- Born: 1965 or 1966 (age 59–60) Birmingham, England
- Occupations: Writer, film director and performer
- Known for: Nativity! film series
- Spouse: Nicky Ager
- Children: Sydney Isitt-Ager

= Debbie Isitt =

British comic writer, film director and performer

Debbie Isitt (born ) is an English comic writer, film director, screenwriter, composer, lyricist and performer.

==Early life and education==
Isitt was born in Birmingham. She went to Our Lady of Fatima Primary School and Lordswood Girls Secondary School. Later, she studied a two-year course at Coventry Centre for the Performing Arts, graduating in 1985.

==Career==
Isitt is best known for her Christmas comedy films, the Nativity! series, of which she has written and directed four to date. Prior to that, she wrote BAFTA award-winning television adaptation of Jacqueline Wilson's book, The Illustrated Mum, the stage play The Woman Who Cooked Her Husband, and the feature films Nasty Neighbours and Confetti.

Earlier in her career, just after her graduation, she joined the Cambridge Experimental Theatre company and toured Europe for a year performing Shakespeare.
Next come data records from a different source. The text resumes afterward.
(** * Bybit P2P worker bot: the matching, dedup and order-placement loop

    A shallow embedding of [src/main.py]: [prune_history],
    [BotEngine.get_online_ads], [BotEngine.create_buy_order] and the body of
    [BotEngine.worker_loop], with the properties the specification states
    about them.

    Python values are dynamically typed, so listings and gateway answers are
    modelled by a small universe of JSON-like values ([pyval]); exceptions
    are modelled by a state-and-exception monad in which a raised exception
    keeps the mutations made before it, as in Python.

    What lies outside [src/main.py] is taken as given: the clock, the SDK
    client, the choice made by [set.pop], and the built-ins [float] (on a
    string) and [str]. The configuration in [self.state] has the types that
    [DEFAULT_STATE] and the chat handlers give it, and is not changed by
    another thread while a cycle runs. The sleeps and the log lines (but the
    one that reports an infeasible listing) are left out. *)

From Stdlib Require Import ZArith List String Bool Lia QArith Qround.
From Stdlib Require Import Floats.SpecFloat.
From Stdlib Require Import Ascii.
Import ListNotations.
Local Open Scope string_scope.
Local Open Scope Z_scope.
Local Open Scope list_scope.

Local Set Warnings "-register-all".

(** ** Python values *)

Module Py.

(** A Python [float] is an IEEE-754 binary64 number: the Standard Library's
    [spec_float] (zero, infinity, NaN, or [(-1)^s * m * 2^e]). *)
Definition float := spec_float.

Inductive pyval : Type :=
| PNone
| PBool (b : bool)
| PInt (z : Z)
| PFloat (f : float)
| PStr (s : string)
| PList (l : list pyval)
| PDict (d : list (string * pyval)).

(** [bool(v)]: the truth value used by [or], [not] and [if]. *)
Definition truthy (v : pyval) : bool :=
  match v with
  | PNone => false
  | PBool b => b
  | PInt z => negb (z =? 0)
  | PFloat (S754_zero _) => false
  | PFloat _ => true
  | PStr s => negb (String.eqb s "")
  | PList l => match l with [] => false | _ => true end
  | PDict d => match d with [] => false | _ => true end
  end.

(** [a or b] (both operands here are free of effects). *)
Definition py_or (a b : pyval) : pyval := if truthy a then a else b.

Definition is_none (v : pyval) : bool :=
  match v with PNone => true | _ => false end.

(** Dictionary lookup: [d.get(k)] and [d.get(k, dflt)]. *)
Fixpoint lookup (d : list (string * pyval)) (k : string) : option pyval :=
  match d with
  | [] => None
  | (k', v) :: rest => if String.eqb k k' then Some v else lookup rest k
  end.

Definition dict_get (d : list (string * pyval)) (k : string) : pyval :=
  match lookup d k with Some v => v | None => PNone end.

Definition dict_get_default (d : list (string * pyval)) (k : string)
    (dflt : pyval) : pyval :=
  match lookup d k with Some v => v | None => dflt end.

(** ** Numbers *)

(** The signed mantissa of a finite float. *)
Definition fnum (s : bool) (m : positive) : Z := cond_Zopp s (Zpos m).

(** The exact rational value of a finite float. *)
Definition dyadic (n e : Z) : Q :=
  match e with
  | Z0 => inject_Z n
  | Zpos p => inject_Z (n * Z.pow_pos 2 p)
  | Zneg p => Qmake n (Pos.pow 2 p)
  end.

Definition float_value (f : float) : option Q :=
  match f with
  | S754_zero _ => Some (inject_Z 0)
  | S754_finite s m e => Some (dyadic (fnum s m) e)
  | S754_infinity _ | S754_nan => None
  end.

(** [float(z)] for an [int]: rounds to the nearest binary64, and raises
    [OverflowError] (here [None]) when the integer is too large. *)
Definition float_of_int (z : Z) : option float :=
  match binary_normalize 53 1024 z 0 false with
  | S754_infinity _ => None
  | f => Some f
  end.

(** [int(f)]: truncation toward zero; [OverflowError] on an infinity and
    [ValueError] on NaN (both [None]). *)
Definition int_of_float (f : float) : option Z :=
  match f with
  | S754_zero _ => Some 0
  | S754_finite s m e =>
      Some match e with
           | Z0 => fnum s m
           | Zpos p => fnum s m * Z.pow_pos 2 p
           | Zneg p => Z.quot (fnum s m) (Zpos (Pos.pow 2 p))
           end
  | S754_infinity _ | S754_nan => None
  end.

(** Python compares an [int] with a [float] exactly, by value. *)
Definition Z_compare_float (z : Z) (f : float) : option comparison :=
  match f with
  | S754_nan => None
  | S754_infinity s => Some (if s then Gt else Lt)
  | S754_zero _ => Some (z ?= 0)
  | S754_finite s m e =>
      Some match e with
           | Z0 => z ?= fnum s m
           | Zpos p => z ?= fnum s m * Z.pow_pos 2 p
           | Zneg p => z * Zpos (Pos.pow 2 p) ?= fnum s m
           end
  end.

(** [z < f] and [z > f] for an [int] [z] and a [float] [f]. *)
Definition int_lt_float (z : Z) (f : float) : bool :=
  match Z_compare_float z f with Some Lt => true | _ => false end.

Definition int_gt_float (z : Z) (f : float) : bool :=
  match Z_compare_float z f with Some Gt => true | _ => false end.

(** [a <= b] on floats is the IEEE comparison (false on NaN). *)
Definition float_le (a b : float) : bool := SFleb a b.

(** ** Equality and hashing, as a [set] uses them *)

Inductive number : Type :=
| NInt (z : Z)
| NFloat (f : float).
She then founded the Snarling Beasties company and spent the next 15 years writing, directing and performing in plays they took around the world. In 2001, she adapted Dodie Smith’s The Hundred and One Dalmatians for the stage.

Nativity!, Isitt's third feature film, starring Martin Freeman, was released in November 2009. It became the most successful British independent film of the year. The sequel, Nativity 2: Danger in the Manger, starred David Tennant. Released in November 2012, and was also a financial success, making twice the amount at the UK box office as the original. Two further sequels, Nativity 3: Dude, Where's My Donkey? and Nativity Rocks!, were released in 2014 and 2018 respectively. They were financial successes, but received broadly negative reviews from critics.
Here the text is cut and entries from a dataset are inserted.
(** [ToBoolean]. Numbers of the model are integers, so there is no
    [NaN]. *)
Definition truthy (v : jsval) : bool :=
  match v with
  | JUndefined | JNull => false
  | JBool b => b
  | JNum n => negb (n =? 0)
  | JStr s => match s with [] => false | _ => true end
  | JObj _ => true
  end.

(** How an awaited call ends. *)
Inductive outcome (A : Type) :=
| Value (a : A)
| Throws
| Pending.

Arguments Value {A} a.
Arguments Throws {A}.
Arguments Pending {A}.

End Text.

(** ** [helpers/utils.ts]: argument lists *)

Module Utils.

(** [BASE_ARGS] of [constants.ts]. *)
Definition BASE_ARGS : list string :=
  [ "--no-warnings"; "--progress"; "--newline"; "--color"; "never";
    "--progress-template"; "[progress] %(progress)j" ]%string.

(** The interface [Args]. An optional member that is left out is
    [None]. *)
Record Args := {
  url : string;
  output : option string;
  videoFormat : option string;
  audioFormat : option string;
  audioQuality : option string;
  remuxVideo : option string;
  limitRate : option string;
  cookiesFromBrowser : option string;
}.

(** [if (x) args.push(flag..., x)]: a member that is missing or the empty
    string is falsy. *)
Definition push_if (flags : list string) (x : option string) : list string :=
  match x with
  | Some (String c s) => flags ++ [String c s]
  | _ => []
  end.

(** [getArgs]. *)
Definition getArgs (a : Args) : list string :=
  (url a :: BASE_ARGS)
    ++ push_if ["-o"%string] (output a)
    ++ push_if ["--format"%string] (videoFormat a)
    ++ push_if ["-x"; "--audio-format"]%string (audioFormat a)
    ++ push_if ["--audio-quality"%string] (audioQuality a)
    ++ push_if ["--remux-video"%string] (remuxVideo a)
    ++ push_if ["-r"%string] (limitRate a)
    ++ push_if ["--cookies-from-browser"%string] (cookiesFromBrowser a).

(** The interface [MetadataOptions]. *)
Record MetadataOptions := {
  meta_cookiesFromBrowser : option string;
  userAgent : option string;
}.

(** [getMetadataArgs(options?)]; [None] is [null] or [undefined], where
    [options?.x] reads [undefined]. *)
Definition getMetadataArgs (options : option MetadataOptions) : list string :=
  push_if ["--cookies-from-browser"%string] (options ≫= meta_cookiesFromBrowser)
    ++ push_if ["--user-agent"%string] (options ≫= userAgent).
In 2017, Isitt wrote, directed and composed the music for a stage musical based on the first film in the Nativity! with her partner Nicky Ager. Nativity! The Musical ran from 20 October until 6 January and starred Daniel Boys, Simon Lipkin and Sarah Earnshaw. The show returned for a second tour in 2018. Simon Lipkin returned in the lead role as Mr. Poppy, joined by Scott Garnham and Ashleigh Gray. Garnham and Gray for a third tour in 2019, with Scott Paige playing the show's comic lead. However, Lipkin returned to reprise his role for the Hammersmith Apollo run of the show. The musical ran at the Birmingham Rep for the 2022 Christmas season, after initially being postponed from 2020 and 2021 due to the COVID-19 pandemic.

Isitt also directed the ITV series Love and Marriage, and more recently wrote and directed the family comedy Christmas On Mistletoe Farm for Netflix. The film stars Scott Garnham, Scott Paige and Kathryn Drysdale.

On 21 March 2023, it was announced that I Should Be So Lucky, a jukebox musical making use of the songs by Stock Aitken Waterman, was due to open later in the year at the Manchester Opera House and then proceed on a UK tour. The original story and script was written by Isitt and she was announced as its director.

In February 2025, Debbie was announced as director of the new musical, Military Wives, based on the 2019 film of the same name. Isitt also penned the script for the show which was announced with a limited season at The York Theatre Royal with previews beginning 10 September 2025 before an official opening on the 16 of the same month followed by closure on 27 September. The show is being produced by York Theatre Royal in association with The Everyman Theatre, Cheltenham and The Buxton Opera House. A jukebox musical, the show will feature arrangements and orchestrations by Debbie's previous collaborator George Dyer.

==Personal life==
Isitt has a long-term partner, Nicky Ager, who works as the editor for her films as well as composing the music and writing the songs alongside Isitt. Together, they have a daughter, Sydney Isitt-Ager, who appeared in the first three Nativity films.

Isitt was pregnant during filming for her first feature film Nasty Neighbours.

Isitt is a cousin of the footballer Darren Wassall.

== Awards and honours ==
In 2005, Isitt won a BAFTA for Best Adapted Screenplay as well as an International Emmy for her work on The Illustrated Mum.

Confetti received a nomination at The British Comedy Awards.

Nativity! won two Richard Attenborough Film Awards and was also nominated as Best Breakthrough Movie at The National Movie Awards.

In 2023, Warwick University awarded Isitt an honorary doctorate for her work in championing the creative potential of the West Midlands. She is now a Doctor of Letters (DLitt).

==Controversy==
Actors Robert Webb and Olivia Colman publicly criticised the film Confetti upon release. The pair play a couple of naturists planning their wedding, and claim they were misled about the amount of nudity involved in the film. Webb said in an interview that Isitt had told them their genitals would all be pixelated in the final film, and was not aware until the screening that this was not the case. Colman and Webb started legal proceedings against the filmmaker, but these were eventually abandoned when the actors concluded it was too late and the lengthy process would prevent them from "pretending it didn't happen".